A fee-only advisor is paid only by you, the client. A fee-based advisor charges you a fee and also earns commissions from product sponsors. The two terms differ by one word and thousands of dollars a year, and the resemblance is deliberate. Fee-only firms accept no commissions, no 12b-1 trails, no insurance overrides, and no revenue-sharing. Their entire income comes from the AUM fees, retainers, hourly rates, or project fees they charge their clients. Fee-based firms charge those same client fees but also earn product commissions on at least some of what they recommend. Both labels are legal and both are disclosed on Form ADV Part 2A Item 5. The catch is that "fee-based" was coined to compete with "fee-only" without giving up the commission income, so it is the marketing-layer language most likely to mislead a typical client.
The quick comparison
| Fee-only | Fee-based | |
|---|---|---|
| Who pays the advisor | Only the client | Client + product sponsors |
| Commissions allowed | No | Yes, on some products |
| 12b-1 fees | No | Sometimes |
| Insurance commissions | No | Sometimes |
| Conflicts disclosed | Few, structural | Many, transactional |
| Polices the term | NAPFA, CFP Board | No one with teeth |
That is the entire comparison. Everything else flows from it.
How to tell which one you have
Open the firm's Form ADV Part 2A and read Item 5 (Fees and Compensation).

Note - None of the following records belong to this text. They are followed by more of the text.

(** [x * y]: 0 * inf is nan. *)
Definition xmul (x y : xQc) : xQc :=
  match x, y with
  | Fin a, Fin b => Fin (a * b)
  | NaN, _ => NaN
  | _, NaN => NaN
  | Fin a, PInf => if decide (a = 0) then NaN else inf_of (bool_decide (0 < a))
  | PInf, Fin a => if decide (a = 0) then NaN else inf_of (bool_decide (0 < a))
  | Fin a, NInf => if decide (a = 0) then NaN else inf_of (bool_decide (a < 0))
  | NInf, Fin a => if decide (a = 0) then NaN else inf_of (bool_decide (a < 0))
  | PInf, PInf => PInf
  | NInf, NInf => PInf
  | PInf, NInf => NInf
  | NInf, PInf => NInf
  end.

(** [x / y], where a zero [y] is [-0.0] if [negative_zero] and [0.0]
    otherwise: 0/0 and inf/inf are nan, any other x/0 is an infinity, and
    a finite x over an infinity is 0. *)
Definition xdiv (negative_zero : bool) (x y : xQc) : xQc :=
  match y with
  | NaN => NaN
  | PInf | NInf =>
      match x with
      | Fin _ => Fin 0
      | _ => NaN
      end
  | Fin d =>
      if decide (d = 0) then
        match x with
        | Fin q =>
            if decide (q = 0) then NaN
            else inf_of (xorb (bool_decide (0 < q)) negative_zero)
        | PInf => inf_of (negb negative_zero)
        | NInf => inf_of negative_zero
        | NaN => NaN
        end
      else
        match x with
        | Fin q => Fin (q / d)
        | PInf => inf_of (bool_decide (0 < d))
        | NInf => inf_of (bool_decide (d < 0))
        | NaN => NaN
        end
  end.

(** [x >= 0.0]: false for nan. *)
Definition xge0 (x : xQc) : bool :=
  match x with
  | Fin q => bool_decide (0 ≤ q)
  | PInf => true
  | NInf => false
  | NaN => false
  end.

(** [np.sum(l)] *)
Definition xsum (l : list xQc) : xQc := foldl xadd (Fin 0) l.

Definition xdot (u v : list xQc) : xQc := xsum (zip_with xmul u v).

(** [M.T], [M @ v] and [A @ B] *)
Definition xtranspose (m : nat) (M : ndarray xQc) : ndarray xQc :=
  map (λ j, map (λ row, default (Fin 0) (row !! j)) M) (seq 0 m).

Definition xmatvec (M : ndarray xQc) (v : list xQc) : list xQc :=
  map (λ row, xdot row v) M.

Definition xmatmul (m : nat) (A B : ndarray xQc) : ndarray xQc :=
  map (λ row, xmatvec (xtranspose m B) row) A.

Definition xidentity (n : nat) : ndarray xQc :=
  map (λ i, map (λ j, if decide (i = j) then Fin 1 else Fin 0) (seq 0 n))
      (seq 0 n).

(** The loop of [np.linalg.matrix_power] on the binary digits of the
    exponent, the lowest first: [z] is squared at every digit and
    multiplied into [result] at every digit 1.
<<
    z = result = None
    while n > 0:
        z = a if z is None else fmatmul(z, z)
        n, bit = divmod(n, 2)
        if bit:
            result = z if result is None else fmatmul(result, z)
>> *)
Fixpoint matrix_power_loop (m : nat) (a : ndarray xQc)
    (z result : option (ndarray xQc)) (n : positive) : ndarray xQc :=
  let z := match z with None => a | Some z => xmatmul m z z end in
  let multiplied :=
    match result with None => z | Some result => xmatmul m result z end in
  match n with
  | xH => multiplied
  | xO n => matrix_power_loop m a (Some z) result n
  | xI n => matrix_power_loop m a (Some z) (Some multiplied) n
  end.
(** * Bristol crime dashboard: the filter and aggregation pipeline of [app.py]

    [app.py] is a script that the UI runtime runs from top to bottom on every
    interaction.  Its own logic is a chain of table operations: a date mask
    and a category mask over the incident table, a per-area count joined onto
    the master table, a rate column, a coordinate list for the heat layer, a
    CSV export and a top-10 comparison.  The tables are pandas data frames;
    this development embeds the frame operations the script calls and the
    script's statements over them, keeping the script's variable names. *)

From Stdlib Require Import ZArith List String Ascii Bool Lia Permutation.
From Stdlib Require Import DecimalString.
From Stdlib Require Import Floats.
Import ListNotations.

Local Open Scope string_scope.
Local Open Scope list_scope.

Set Implicit Arguments.

(* ------------------------------------------------------------------ *)
(** * Exceptions

    A statement of the script either yields a value or raises.  Only the
    exceptions the modelled operations can raise are listed. *)

Inductive exn : Type :=
| KeyError (label : string)   (* a column label that the frame does not have *)
| TypeError                   (* arithmetic on a cell that is not a number *)
| AttributeError              (* [.dt] on a column that is not datetime-like *)
| ValueError.                 (* a list of labels of the wrong length *)

Inductive result (A : Type) : Type :=
| Ok (a : A)
| Raise (e : exn).

Arguments Ok {A} a.
Arguments Raise {A} e.

Definition bind {A B : Type} (m : result A) (k : A -> result B) : result B :=
  match m with
  | Ok a => k a
  | Raise e => Raise e
  end.

Notation "x <- m ;; k" := (bind m (fun x => k))
  (at level 61, m at next level, right associativity).

Fixpoint mapM {A B : Type} (f : A -> result B) (l : list A) : result (list B) :=
  match l with
  | [] => Ok []
  | a :: t => b <- f a ;; bs <- mapM f t ;; Ok (b :: bs)
  end.

(* ------------------------------------------------------------------ *)
(** * Cells

    A frame cell holds a string, a whole number, a float64 or a calendar date.
    As in pandas the missing value is the float NaN, in a column of any type
    ([NaT] of a datetime column included).  [Int z] is the whole number [z]
    of an integer column; a join that leaves missing cells in such a column
    makes pandas store its whole numbers as float64, which changes how they
    are held and not their value, and the cell stays [Int z]. *)

Record date : Type := mkdate { year : Z; month : Z; day : Z }.

(** [datetime.date] objects compare as (year, month, day) triples. *)
Definition date_leb (a b : date) : bool :=
  (year a <? year b)%Z
  || ((year a =? year b)%Z
      && ((month a <? month b)%Z
          || ((month a =? month b)%Z && (day a <=? day b)%Z))).

Definition date_eqb (a b : date) : bool :=
  (year a =? year b)%Z && (month a =? month b)%Z && (day a =? day b)%Z.

Inductive cell : Type :=
| Str (s : string)
| Int (z : Z)
| Flt (f : float)
| Day (d : date).

Definition NaN : cell := Flt nan.

Definition isna (c : cell) : bool :=
  match c with
  | Flt f => is_nan f
  | _ => false
  end.

(** Structural equality of cells. *)
Definition cell_eqb (a b : cell) : bool :=
  match a, b with
  | Str s, Str t => String.eqb s t
  | Int x, Int y => (x =? y)%Z
  | Flt f, Flt g => PrimFloat.Leibniz.eqb f g
  | Day d, Day e => date_eqb d e
  | _, _ => false
  end.

(** pandas' hash tables ([isin], [unique], [value_counts], join keys) take two
    values for the same key when they are equal, a missing value being equal
    to a missing value and [-0.0] to [0.0]. *)
Definition key_norm (c : cell) : cell :=
  match c with
  | Flt f => if (f =? 0)%float then Flt 0%float else c
  | _ => c
  end.

Definition key_eqb (a b : cell) : bool := cell_eqb (key_norm a) (key_norm b).

(** A whole number as the float64 that true division computes with. *)
Definition Z2float (z : Z) : float :=
  if (z <? 0)%Z then (- PrimFloat.of_uint63 (Uint63.of_Z (- z)))%float
  else PrimFloat.of_uint63 (Uint63.of_Z z).

Definition to_float (c : cell) : result float :=
  match c with
  | Int z => Ok (Z2float z)
  | Flt f => Ok f
  | _ => Raise TypeError
  end.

A fee-only Item 5 reads like this:
"We are compensated solely by fees paid directly by our clients. We do not accept commissions or any other compensation from third parties."
A fee-based Item 5 reads like this:
"In addition to our advisory fee, certain of our representatives are licensed insurance agents and registered representatives of [broker-dealer]. In those capacities, they may earn commissions on insurance and securities products..."
If Item 5 contains the phrase "in addition to," "certain representatives," "may earn," or "other compensation," the firm is fee-based, not fee-only.
Why the names look so similar
The CFP Board tightened the rule for "fee-only" in October 2024 because the labels get mixed up so often. The SEC's Reg BI rule tries to do the same thing in its own way. Neither reform fully fixed the gap. A firm's website can still read "fee-based" in a way most readers will see as "fee-only."
Bottom line
If the firm earns one cent from a product sponsor, it is fee-based. If it earns only what you pay it, it is fee-only. The legal duty is the same in both cases. The math is not.